** Opening EXERCISE DATA block **

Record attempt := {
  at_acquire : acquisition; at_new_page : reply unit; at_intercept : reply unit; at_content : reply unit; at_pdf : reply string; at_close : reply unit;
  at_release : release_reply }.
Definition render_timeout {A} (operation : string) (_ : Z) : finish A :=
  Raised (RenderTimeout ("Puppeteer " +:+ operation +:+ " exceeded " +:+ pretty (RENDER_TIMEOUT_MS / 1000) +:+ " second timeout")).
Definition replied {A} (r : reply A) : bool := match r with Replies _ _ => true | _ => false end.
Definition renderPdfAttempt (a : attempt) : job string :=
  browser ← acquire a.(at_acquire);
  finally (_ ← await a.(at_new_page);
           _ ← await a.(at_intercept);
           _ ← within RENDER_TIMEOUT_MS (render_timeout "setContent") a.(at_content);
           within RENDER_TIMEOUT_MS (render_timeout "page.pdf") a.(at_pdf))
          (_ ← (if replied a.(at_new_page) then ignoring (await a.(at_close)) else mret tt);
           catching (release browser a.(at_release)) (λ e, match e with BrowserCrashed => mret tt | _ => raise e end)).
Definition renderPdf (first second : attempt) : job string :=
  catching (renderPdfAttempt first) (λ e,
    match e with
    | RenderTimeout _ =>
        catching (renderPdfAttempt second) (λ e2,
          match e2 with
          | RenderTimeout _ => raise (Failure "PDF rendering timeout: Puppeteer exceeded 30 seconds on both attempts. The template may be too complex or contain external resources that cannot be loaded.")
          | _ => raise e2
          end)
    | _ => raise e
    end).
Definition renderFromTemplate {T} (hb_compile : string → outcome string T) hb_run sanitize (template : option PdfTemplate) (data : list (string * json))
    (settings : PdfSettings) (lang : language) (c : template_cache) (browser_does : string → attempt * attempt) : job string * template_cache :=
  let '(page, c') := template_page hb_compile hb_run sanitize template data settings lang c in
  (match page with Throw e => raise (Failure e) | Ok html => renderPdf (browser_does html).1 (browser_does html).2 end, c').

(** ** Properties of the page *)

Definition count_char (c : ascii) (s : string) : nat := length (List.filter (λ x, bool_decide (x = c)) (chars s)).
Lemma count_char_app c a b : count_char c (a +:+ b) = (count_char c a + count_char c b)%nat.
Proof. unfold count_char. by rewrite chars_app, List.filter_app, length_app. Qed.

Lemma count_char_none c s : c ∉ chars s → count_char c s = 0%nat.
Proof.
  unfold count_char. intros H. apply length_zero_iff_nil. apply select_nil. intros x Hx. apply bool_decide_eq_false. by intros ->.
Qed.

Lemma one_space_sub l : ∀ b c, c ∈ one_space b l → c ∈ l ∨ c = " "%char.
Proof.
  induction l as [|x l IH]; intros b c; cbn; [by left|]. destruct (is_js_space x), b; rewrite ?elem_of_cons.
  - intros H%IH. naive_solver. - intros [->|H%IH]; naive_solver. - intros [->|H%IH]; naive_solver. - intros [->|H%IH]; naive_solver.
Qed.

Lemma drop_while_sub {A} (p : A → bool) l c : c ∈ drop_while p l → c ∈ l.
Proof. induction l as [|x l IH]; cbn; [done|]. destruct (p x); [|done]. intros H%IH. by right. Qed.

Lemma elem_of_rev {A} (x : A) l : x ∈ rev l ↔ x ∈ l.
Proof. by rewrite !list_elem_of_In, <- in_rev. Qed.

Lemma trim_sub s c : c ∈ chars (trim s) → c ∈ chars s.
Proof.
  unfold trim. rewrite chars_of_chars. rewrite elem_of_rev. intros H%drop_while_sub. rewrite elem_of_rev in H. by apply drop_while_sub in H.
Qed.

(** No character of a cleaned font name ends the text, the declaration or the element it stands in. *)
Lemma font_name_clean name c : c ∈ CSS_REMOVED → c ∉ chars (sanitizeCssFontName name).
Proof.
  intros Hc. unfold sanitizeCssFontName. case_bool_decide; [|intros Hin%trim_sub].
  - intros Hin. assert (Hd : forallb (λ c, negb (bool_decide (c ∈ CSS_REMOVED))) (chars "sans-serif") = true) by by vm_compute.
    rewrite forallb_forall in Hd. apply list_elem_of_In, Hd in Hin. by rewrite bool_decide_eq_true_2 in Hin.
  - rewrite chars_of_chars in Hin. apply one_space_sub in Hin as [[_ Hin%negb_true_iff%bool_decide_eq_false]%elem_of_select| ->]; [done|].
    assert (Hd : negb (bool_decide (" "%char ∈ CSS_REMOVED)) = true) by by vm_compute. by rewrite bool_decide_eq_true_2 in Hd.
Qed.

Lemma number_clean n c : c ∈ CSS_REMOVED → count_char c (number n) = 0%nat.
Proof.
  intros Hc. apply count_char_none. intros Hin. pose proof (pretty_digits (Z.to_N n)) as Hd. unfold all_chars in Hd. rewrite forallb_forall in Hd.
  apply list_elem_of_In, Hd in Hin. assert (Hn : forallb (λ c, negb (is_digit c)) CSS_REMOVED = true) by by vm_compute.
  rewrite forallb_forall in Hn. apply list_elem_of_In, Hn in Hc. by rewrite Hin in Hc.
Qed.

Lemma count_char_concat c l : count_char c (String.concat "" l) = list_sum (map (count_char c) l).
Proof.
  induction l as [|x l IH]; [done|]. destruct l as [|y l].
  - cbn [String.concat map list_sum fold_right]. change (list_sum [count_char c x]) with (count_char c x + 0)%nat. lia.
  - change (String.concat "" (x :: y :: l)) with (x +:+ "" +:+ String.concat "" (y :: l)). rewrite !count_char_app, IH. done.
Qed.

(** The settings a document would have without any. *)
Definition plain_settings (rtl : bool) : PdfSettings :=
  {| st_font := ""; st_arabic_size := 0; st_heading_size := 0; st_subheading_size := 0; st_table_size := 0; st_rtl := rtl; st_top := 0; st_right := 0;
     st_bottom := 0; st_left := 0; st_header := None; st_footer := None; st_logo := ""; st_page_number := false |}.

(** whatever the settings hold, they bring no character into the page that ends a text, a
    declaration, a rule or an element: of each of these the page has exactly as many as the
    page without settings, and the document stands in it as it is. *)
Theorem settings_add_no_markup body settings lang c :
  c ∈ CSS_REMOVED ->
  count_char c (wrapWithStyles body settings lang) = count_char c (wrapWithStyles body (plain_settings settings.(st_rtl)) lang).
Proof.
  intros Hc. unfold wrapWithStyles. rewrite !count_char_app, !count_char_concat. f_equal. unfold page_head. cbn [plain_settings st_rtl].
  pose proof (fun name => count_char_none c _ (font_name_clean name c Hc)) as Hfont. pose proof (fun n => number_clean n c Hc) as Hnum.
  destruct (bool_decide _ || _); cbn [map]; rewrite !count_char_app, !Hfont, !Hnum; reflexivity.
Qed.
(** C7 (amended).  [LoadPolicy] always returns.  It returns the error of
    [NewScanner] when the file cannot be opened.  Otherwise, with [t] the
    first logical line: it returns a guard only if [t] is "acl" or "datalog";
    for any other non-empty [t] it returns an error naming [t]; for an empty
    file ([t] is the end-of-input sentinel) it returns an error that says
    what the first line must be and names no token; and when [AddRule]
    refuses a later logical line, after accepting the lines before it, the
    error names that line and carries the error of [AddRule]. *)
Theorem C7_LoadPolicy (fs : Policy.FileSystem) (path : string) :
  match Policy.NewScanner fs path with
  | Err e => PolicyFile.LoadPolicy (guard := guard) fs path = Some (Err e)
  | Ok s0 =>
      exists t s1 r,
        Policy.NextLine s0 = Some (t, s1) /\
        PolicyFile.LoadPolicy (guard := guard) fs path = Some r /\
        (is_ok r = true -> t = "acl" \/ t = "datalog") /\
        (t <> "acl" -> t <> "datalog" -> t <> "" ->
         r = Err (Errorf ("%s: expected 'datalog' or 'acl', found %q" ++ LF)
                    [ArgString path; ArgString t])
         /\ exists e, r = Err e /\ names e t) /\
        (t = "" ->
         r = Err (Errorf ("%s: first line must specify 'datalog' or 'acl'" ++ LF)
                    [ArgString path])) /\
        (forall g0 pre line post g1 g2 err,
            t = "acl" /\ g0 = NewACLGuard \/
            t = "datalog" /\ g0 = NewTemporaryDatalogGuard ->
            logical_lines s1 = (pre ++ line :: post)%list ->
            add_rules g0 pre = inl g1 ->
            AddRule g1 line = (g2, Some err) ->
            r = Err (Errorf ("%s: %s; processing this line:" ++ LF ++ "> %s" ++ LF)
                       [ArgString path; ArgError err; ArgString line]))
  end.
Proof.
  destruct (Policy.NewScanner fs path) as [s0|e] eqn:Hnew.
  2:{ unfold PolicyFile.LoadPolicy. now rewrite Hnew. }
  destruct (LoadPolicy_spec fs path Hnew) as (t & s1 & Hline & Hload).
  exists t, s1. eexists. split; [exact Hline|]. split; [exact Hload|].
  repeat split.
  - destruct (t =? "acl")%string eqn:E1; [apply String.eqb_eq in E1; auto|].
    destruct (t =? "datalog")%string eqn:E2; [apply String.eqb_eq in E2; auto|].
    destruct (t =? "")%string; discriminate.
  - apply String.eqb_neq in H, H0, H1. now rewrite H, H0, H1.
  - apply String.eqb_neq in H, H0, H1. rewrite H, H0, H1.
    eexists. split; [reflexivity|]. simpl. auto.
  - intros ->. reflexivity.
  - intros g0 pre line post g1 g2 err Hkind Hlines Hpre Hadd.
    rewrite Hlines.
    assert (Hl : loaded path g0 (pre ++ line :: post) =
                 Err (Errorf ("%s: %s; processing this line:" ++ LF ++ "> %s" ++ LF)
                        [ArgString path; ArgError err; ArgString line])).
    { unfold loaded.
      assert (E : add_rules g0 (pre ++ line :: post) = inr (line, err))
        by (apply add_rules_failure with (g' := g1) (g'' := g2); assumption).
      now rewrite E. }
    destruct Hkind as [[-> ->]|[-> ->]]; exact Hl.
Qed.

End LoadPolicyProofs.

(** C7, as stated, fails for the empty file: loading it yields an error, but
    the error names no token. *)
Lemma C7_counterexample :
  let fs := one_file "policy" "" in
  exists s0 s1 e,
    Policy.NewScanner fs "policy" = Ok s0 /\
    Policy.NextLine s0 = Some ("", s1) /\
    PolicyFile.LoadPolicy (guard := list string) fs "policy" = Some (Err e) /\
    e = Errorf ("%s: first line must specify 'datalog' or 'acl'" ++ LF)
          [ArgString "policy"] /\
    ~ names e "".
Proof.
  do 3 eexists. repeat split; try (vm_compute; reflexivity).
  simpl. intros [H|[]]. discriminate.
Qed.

** Closing EXERCISE DATA block **

* [YOUR GOAL]
Above are the entries. Quote exactly the lines from the one bearing "intros Hc. apply" through the one bearing "apply list_elem_of_In, Hd in Hin. assert".

* [SOLUTION]
  intros Hc. apply count_char_none. intros Hin. pose proof (pretty_digits (Z.to_N n)) as Hd. unfold all_chars in Hd. rewrite forallb_forall in Hd.
  apply list_elem_of_In, Hd in Hin. assert (Hn : forallb (λ c, negb (is_digit c)) CSS_REMOVED = true) by by vm_compute.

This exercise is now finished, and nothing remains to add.